▶ [What you will do]:
Reproduce the entries below exactly, but only from the line containing "pool = (pool, []))" to the line containing "st')]> pool, r)", inclusive.

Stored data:
+---+
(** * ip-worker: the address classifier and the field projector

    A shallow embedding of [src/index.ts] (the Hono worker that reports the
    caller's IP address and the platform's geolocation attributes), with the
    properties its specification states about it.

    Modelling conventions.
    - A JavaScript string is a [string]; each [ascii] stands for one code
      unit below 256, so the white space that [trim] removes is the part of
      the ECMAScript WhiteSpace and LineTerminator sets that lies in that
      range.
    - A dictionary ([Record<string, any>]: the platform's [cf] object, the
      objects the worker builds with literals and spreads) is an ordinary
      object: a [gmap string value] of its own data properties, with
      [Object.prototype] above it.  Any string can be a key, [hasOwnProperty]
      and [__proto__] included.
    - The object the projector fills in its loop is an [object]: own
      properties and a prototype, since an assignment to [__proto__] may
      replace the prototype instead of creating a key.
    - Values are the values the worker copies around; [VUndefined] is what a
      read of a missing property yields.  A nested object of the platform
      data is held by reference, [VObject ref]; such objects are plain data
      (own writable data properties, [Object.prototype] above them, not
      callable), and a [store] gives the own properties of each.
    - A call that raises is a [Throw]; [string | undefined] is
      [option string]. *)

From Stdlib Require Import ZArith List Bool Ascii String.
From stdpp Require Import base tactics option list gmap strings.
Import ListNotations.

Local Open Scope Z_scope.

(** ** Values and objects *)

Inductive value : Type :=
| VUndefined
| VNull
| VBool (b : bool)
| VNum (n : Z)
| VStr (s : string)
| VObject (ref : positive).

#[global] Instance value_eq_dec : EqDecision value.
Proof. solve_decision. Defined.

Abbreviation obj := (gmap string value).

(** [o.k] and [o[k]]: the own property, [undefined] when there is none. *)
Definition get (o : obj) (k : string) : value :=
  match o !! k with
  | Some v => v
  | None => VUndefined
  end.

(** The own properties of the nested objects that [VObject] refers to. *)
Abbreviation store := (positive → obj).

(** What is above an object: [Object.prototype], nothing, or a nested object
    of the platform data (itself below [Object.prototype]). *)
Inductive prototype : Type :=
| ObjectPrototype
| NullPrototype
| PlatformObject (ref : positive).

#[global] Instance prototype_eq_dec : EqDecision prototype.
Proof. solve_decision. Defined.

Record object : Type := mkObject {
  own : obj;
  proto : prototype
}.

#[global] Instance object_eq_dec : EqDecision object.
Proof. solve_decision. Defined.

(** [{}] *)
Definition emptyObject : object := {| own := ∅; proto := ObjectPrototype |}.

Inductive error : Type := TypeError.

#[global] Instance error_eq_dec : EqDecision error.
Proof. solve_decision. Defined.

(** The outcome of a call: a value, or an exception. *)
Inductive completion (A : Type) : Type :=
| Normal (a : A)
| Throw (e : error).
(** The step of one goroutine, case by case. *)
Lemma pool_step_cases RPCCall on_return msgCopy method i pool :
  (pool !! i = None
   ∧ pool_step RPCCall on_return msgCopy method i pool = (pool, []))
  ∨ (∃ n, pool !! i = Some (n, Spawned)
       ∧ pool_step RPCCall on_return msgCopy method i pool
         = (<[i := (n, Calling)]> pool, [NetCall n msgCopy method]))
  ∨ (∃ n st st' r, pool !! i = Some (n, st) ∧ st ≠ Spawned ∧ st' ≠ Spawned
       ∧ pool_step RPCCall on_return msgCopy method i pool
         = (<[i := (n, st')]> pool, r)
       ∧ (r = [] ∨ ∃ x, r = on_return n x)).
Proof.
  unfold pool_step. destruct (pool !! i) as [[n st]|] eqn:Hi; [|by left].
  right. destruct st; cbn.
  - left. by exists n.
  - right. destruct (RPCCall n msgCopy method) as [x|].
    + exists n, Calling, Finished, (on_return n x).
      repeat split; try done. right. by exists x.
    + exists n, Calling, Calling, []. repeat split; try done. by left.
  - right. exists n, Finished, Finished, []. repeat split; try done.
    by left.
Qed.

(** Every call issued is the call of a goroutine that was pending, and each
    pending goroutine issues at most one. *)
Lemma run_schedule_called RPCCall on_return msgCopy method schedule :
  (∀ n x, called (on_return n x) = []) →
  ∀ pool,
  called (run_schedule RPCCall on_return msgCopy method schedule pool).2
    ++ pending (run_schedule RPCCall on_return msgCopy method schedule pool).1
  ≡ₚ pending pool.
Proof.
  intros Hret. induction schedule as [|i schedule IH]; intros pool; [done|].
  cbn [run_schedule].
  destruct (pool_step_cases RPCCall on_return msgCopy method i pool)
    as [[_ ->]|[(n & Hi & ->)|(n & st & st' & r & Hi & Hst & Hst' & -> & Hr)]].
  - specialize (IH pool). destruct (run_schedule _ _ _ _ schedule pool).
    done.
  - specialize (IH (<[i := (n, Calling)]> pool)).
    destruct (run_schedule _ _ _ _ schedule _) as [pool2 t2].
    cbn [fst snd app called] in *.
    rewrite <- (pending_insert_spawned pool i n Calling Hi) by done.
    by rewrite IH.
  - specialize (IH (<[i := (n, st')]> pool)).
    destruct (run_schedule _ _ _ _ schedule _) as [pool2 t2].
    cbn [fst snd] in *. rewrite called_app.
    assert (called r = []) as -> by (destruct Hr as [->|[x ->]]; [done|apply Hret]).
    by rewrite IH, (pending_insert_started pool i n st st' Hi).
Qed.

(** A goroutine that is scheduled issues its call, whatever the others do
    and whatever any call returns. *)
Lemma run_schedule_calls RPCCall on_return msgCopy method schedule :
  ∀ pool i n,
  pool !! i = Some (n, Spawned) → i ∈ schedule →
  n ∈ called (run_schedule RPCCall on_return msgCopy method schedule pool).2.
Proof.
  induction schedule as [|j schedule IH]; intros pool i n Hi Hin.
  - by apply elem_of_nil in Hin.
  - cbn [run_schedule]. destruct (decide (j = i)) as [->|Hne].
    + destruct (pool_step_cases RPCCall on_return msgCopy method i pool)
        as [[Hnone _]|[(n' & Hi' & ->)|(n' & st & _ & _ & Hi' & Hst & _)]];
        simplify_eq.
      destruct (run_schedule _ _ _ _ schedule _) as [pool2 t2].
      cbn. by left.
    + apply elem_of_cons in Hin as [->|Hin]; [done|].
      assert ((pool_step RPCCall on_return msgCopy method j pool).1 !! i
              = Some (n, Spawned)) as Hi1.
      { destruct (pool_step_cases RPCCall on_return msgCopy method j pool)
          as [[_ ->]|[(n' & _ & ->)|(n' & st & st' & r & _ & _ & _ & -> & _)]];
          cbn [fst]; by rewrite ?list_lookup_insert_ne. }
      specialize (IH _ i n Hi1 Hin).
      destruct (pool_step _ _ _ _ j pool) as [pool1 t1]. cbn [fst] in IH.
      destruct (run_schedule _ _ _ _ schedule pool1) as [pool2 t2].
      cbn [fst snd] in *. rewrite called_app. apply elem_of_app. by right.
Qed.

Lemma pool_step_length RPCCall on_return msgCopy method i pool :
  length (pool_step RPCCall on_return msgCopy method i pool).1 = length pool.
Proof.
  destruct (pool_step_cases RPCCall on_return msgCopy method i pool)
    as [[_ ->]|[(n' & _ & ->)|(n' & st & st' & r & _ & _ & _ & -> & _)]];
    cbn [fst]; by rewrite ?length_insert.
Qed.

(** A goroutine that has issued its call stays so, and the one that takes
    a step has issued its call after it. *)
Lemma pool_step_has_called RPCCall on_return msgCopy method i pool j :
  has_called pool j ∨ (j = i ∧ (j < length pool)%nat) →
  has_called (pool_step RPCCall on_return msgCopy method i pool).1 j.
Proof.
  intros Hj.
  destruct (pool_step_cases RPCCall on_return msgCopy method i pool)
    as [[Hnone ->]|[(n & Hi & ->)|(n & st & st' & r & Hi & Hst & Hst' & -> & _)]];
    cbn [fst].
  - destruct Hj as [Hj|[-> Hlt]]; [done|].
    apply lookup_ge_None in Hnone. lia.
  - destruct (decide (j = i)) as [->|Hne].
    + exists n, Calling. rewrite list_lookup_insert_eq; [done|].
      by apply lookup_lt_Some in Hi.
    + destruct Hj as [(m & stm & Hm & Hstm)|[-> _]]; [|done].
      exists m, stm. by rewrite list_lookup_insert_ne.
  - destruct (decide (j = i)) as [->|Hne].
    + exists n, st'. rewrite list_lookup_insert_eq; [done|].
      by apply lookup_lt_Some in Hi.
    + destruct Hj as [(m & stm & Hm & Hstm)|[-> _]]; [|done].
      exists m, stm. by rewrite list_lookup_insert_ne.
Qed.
+---+
▶ [Expected answer]:
   ∧ pool_step RPCCall on_return msgCopy method i pool = (pool, []))
  ∨ (∃ n, pool !! i = Some (n, Spawned)
       ∧ pool_step RPCCall on_return msgCopy method i pool
         = (<[i := (n, Calling)]> pool, [NetCall n msgCopy method]))
  ∨ (∃ n st st' r, pool !! i = Some (n, st) ∧ st ≠ Spawned ∧ st' ≠ Spawned
       ∧ pool_step RPCCall on_return msgCopy method i pool
         = (<[i := (n, st')]> pool, r)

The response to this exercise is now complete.